The Partnership asserts that when its two corporate partners merged in July 1988, the Partnership dissolved and, as a result, became nonexistent and no longer subject to suit. Assuming arguendo that the merger of the two corporate partners effectively caused a dissolution of the Partnership, see N.C.G.S. § 59-59 (1989) (defining dissolution as "the change in the relation of the partners caused by any partner ceasing to be associated in the carrying on as distinguished from the winding up of the business"), "dissolution of itself has no effect on existing liabilities of the partnership. If it did, partners could escape their obligations by dissolving." J. Crane & A. Bromberg, Law of Partnership § 79 (1968) (hereinafter Crane); see also II A. Bromberg & L. Ribstein, Bromberg and Ribstein on Partnership § 7.14 (1988). North Carolina Gen.Stat. § 59-60 (1989) provides that upon dissolution, "the partnership is not terminated, but continues until the winding up of partnership affairs is completed." In other words, "dissolution designates the point in time when the partners cease to carry on the business together; termination is the point in time when all the partnership affairs are wound up, winding up [meaning] the process of settling partnership affairs after dissolution." Unif. Partnership Act § 29, Official Comment, 6 U.L.A. 364 (1969). A partnership's legal existence continues during the winding up of its affairs, and the partnership and partners can sue and be sued for the enforcement of the partnership's rights and obligations. Crane at § 79; see also N.C.G.S. § 59-66(a) (1989) (dissolution does not of itself discharge the existing liability of any partner).

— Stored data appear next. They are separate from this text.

(** * Schema projection of [useCrudSchemas] and the helpers of [utils/index]

    A shallow embedding of [src/hooks/web/useCrudSchemas.ts] and of
    [src/utils/index.ts].  JavaScript objects are finite maps from property
    names to values; the unified schema is a rose tree of such objects; the
    search projector runs in a small state-and-exception monad (it translates
    the dictionary records in place and may raise a [TypeError]); a deferred
    api task is a transformer of the [searchSchema] list it patches.

    Objects are values here.  The list [searchSchema] is the one store that
    is shared between the assembly and the tasks, and it is threaded
    explicitly, as is the dictionary.  Sharing of one object between two
    places of the input (a [componentProps] object that a search block
    supplies is the very object its record carries) is not represented: each
    node, block and record owns its parts, and the statements below speak of
    the keys that such sharing cannot reach. *)

From Stdlib Require Import ZArith QArith List Ascii String Lia DecimalString.
From stdpp Require Import gmap strings list fin_maps.

Set Warnings "-register-all".

Local Open Scope string_scope.
Local Open Scope Z_scope.

(** ** JavaScript values *)

Module JS.

(** Plain data as the engine sees it.  [VFun] is an opaque function reference
    (the [api] fetchers); objects carry their own properties only. *)
Inductive value : Type :=
  | VUndef
  | VNull
  | VBool (b : bool)
  | VNum (n : Z)
  | VStr (s : string)
  | VArr (l : list value)
  | VObj (o : gmap string value)
  | VFun (id : nat).

Abbreviation obj := (gmap string value).

(** [o.k]: an absent property reads as [undefined]. *)
Definition get (o : obj) (k : string) : value :=
  match o !! k with
  | Some v => v
  | None => VUndef
  end.

(** ToBoolean. *)
Definition truthy (v : value) : bool :=
  match v with
  | VUndef | VNull => false
  | VBool b => b
  | VNum n => negb (n =? 0)
  | VStr s => negb (String.eqb s "")
  | VArr _ | VObj _ | VFun _ => true
  end.

(** [v !== false]. *)
Definition not_false (v : value) : bool :=
  match v with
  | VBool false => false
  | _ => true
  end.

(** [a || b]. *)
Definition or_else (a b : value) : value := if truthy a then a else b.

(** [a && b]. *)
Definition and_then (a b : value) : value := if truthy a then b else a.

(** [v?.k]: short-circuits on [undefined] and [null]; a primitive has no own
    property of the names read here. *)
Definition opt_prop (v : value) (k : string) : value :=
  match v with
  | VObj o => get o k
  | _ => VUndef
  end.

(** [{...v}]: the own properties of an object; [undefined], [null], numbers,
    booleans and functions spread to nothing.  (The view blocks are typed as
    object types in [CrudSchema].) *)
Definition spread (v : value) : obj :=
  match v with
  | VObj o => o
  | _ => ∅
  end.

(** [a === b] on primitives: same type and same value.  [field] is typed
    [string]; reference values are compared by identity in JavaScript, which
    a value cannot express, so they are never reported equal here. *)
Definition strict_eq (a b : value) : bool :=
  match a, b with
  | VUndef, VUndef => true
  | VNull, VNull => true
  | VBool x, VBool y => Bool.eqb x y
  | VNum x, VNum y => x =? y
  | VStr x, VStr y => String.eqb x y
  | _, _ => false
  end.

Definition is_prim (v : value) : bool :=
  match v with
  | VUndef | VNull | VBool _ | VNum _ | VStr _ => true
  | _ => false
  end.

Definition is_obj (v : value) : bool :=
  match v with
  | VObj _ => true
  | _ => false
  end.

End JS.
Export JS.

(** ** Exceptions and the state monad of the projectors *)

Inductive error : Type :=
  | TypeError.

Inductive result (A : Type) : Type :=
  | Ok (a : A)
  | Err (e : error).
Arguments Ok {A} a.
Arguments Err {A} e.

Definition M (S A : Type) : Type := S → result (A * S).

Definition ret {S A} (a : A) : M S A := fun s => Ok (a, s).

Definition bind {S A B} (m : M S A) (f : A → M S B) : M S B :=
  fun s =>
    match m s with
    | Ok (a, s') => f a s'
    | Err e => Err e
    end.

Definition throw {S A} (e : error) : M S A := fun _ => Err e.

Definition gets {S A} (f : S → A) : M S A := fun s => Ok (f s, s).

Definition modify {S} (f : S → S) : M S unit := fun s => Ok (tt, f s).

Notation "'let*' x ':=' m 'in' k" := (bind m (fun x => k))
  (at level 10, x name, m at level 99, k at level 200).
Notation "m ;;; k" := (bind m (fun _ => k))
  (at level 100, right associativity).

(** [for (const x of l) f(x)] *)
Fixpoint forEach {S A} (f : A → M S unit) (l : list A) : M S unit :=
  match l with
  | [] => ret tt
  | x :: r => f x ;;; forEach f r
  end.

(** ** The option-list translator, [filterOptions] *)

Section Translator.

(** The i18n function [t] of [useI18n]: an external, total collaborator. *)
Variable t : value → value.

(** The body of the [map] callback on one record: it writes the property
    spelled [labelField] (a literal key, not the key the argument names) when
    a label field is supplied, and [label] otherwise. *)
Definition translate_record (labelField : value) (v : obj) : obj :=
  if truthy labelField
  then <["labelField" := t (get v "labelField")]> v
  else <["label" := t (get v "label")]> v.

Fixpoint translate_all (labelField : value) (l : list value)
  : result (list value) :=
  match l with
  | [] => Ok []
  | VObj v :: r =>
      match translate_all labelField r with
      | Ok r' => Ok (VObj (translate_record labelField v) :: r')
      | Err e => Err e
      end
  | _ :: _ => Err TypeError
  end.

(** [options.map(...)]: only an array has [map]; a record that is not an
    object cannot be written to. *)
Definition filterOptions (options labelField : value) : result value :=
  match options with
  | VArr l =>
      match translate_all labelField l with
      | Ok l' => Ok (VArr l')
      | Err e => Err e
      end
  | _ => Err TypeError
  end.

*114 The Partnership offered no evidence, documentary or otherwise, as to when, if ever, it completed the winding up of its affairs. Although the Partnership did offer documentary evidence of the July 1988 merger of the Partnership's two corporate partners, there is evidence in the record tending to show that the Partnership continued to do business after the merger, or at least was involved in winding up, and therefore had not been terminated. For example, the general warranty deed conveying The Franklin Hotel property to Rushing Construction Co., Inc., executed on 30 September 1988, lists as grantor "The Franklin Apartments of Monroe, a North Carolina General Partnership." The deed is signed "The Franklin Apartments of Monroe by The Franklin Hotel, Inc., Partner, by Claude Steven Mosley, President." Accordingly, the evidence cannot support summary judgment on this basis.


Hotel, Inc. contends that upon its dissolution on 30 December 1988, the corporation ceased being subject to suit. We disagree. Contrary to defendant's argument, dissolution does not terminate the corporation's existence; a dissolved corporation continues in existence indefinitely. R. Robinson, Robinson on North Carolina Corporation Law § 28.1 (1990). The law in effect when plaintiffs filed their complaint allowed for suits against dissolved corporations based on any liability incurred "prior to such dissolution." N.C.G.S. § 55-114(d) (1982). This is consistent with the current Business Corporation Act. See N.C.G.S. § 55-14-05(b)(5) (1990). Thus, under either statute, dissolution does not terminate the corporation's existence nor its amenability to suit. Accordingly, summary judgment cannot be supported on this basis.

For the foregoing reasons, the trial court erred in granting summary judgment for Mosley, the Partnership, and Hotel, Inc.

Reversed and remanded.

HEDRICK, C.J., and EAGLES, J., concur.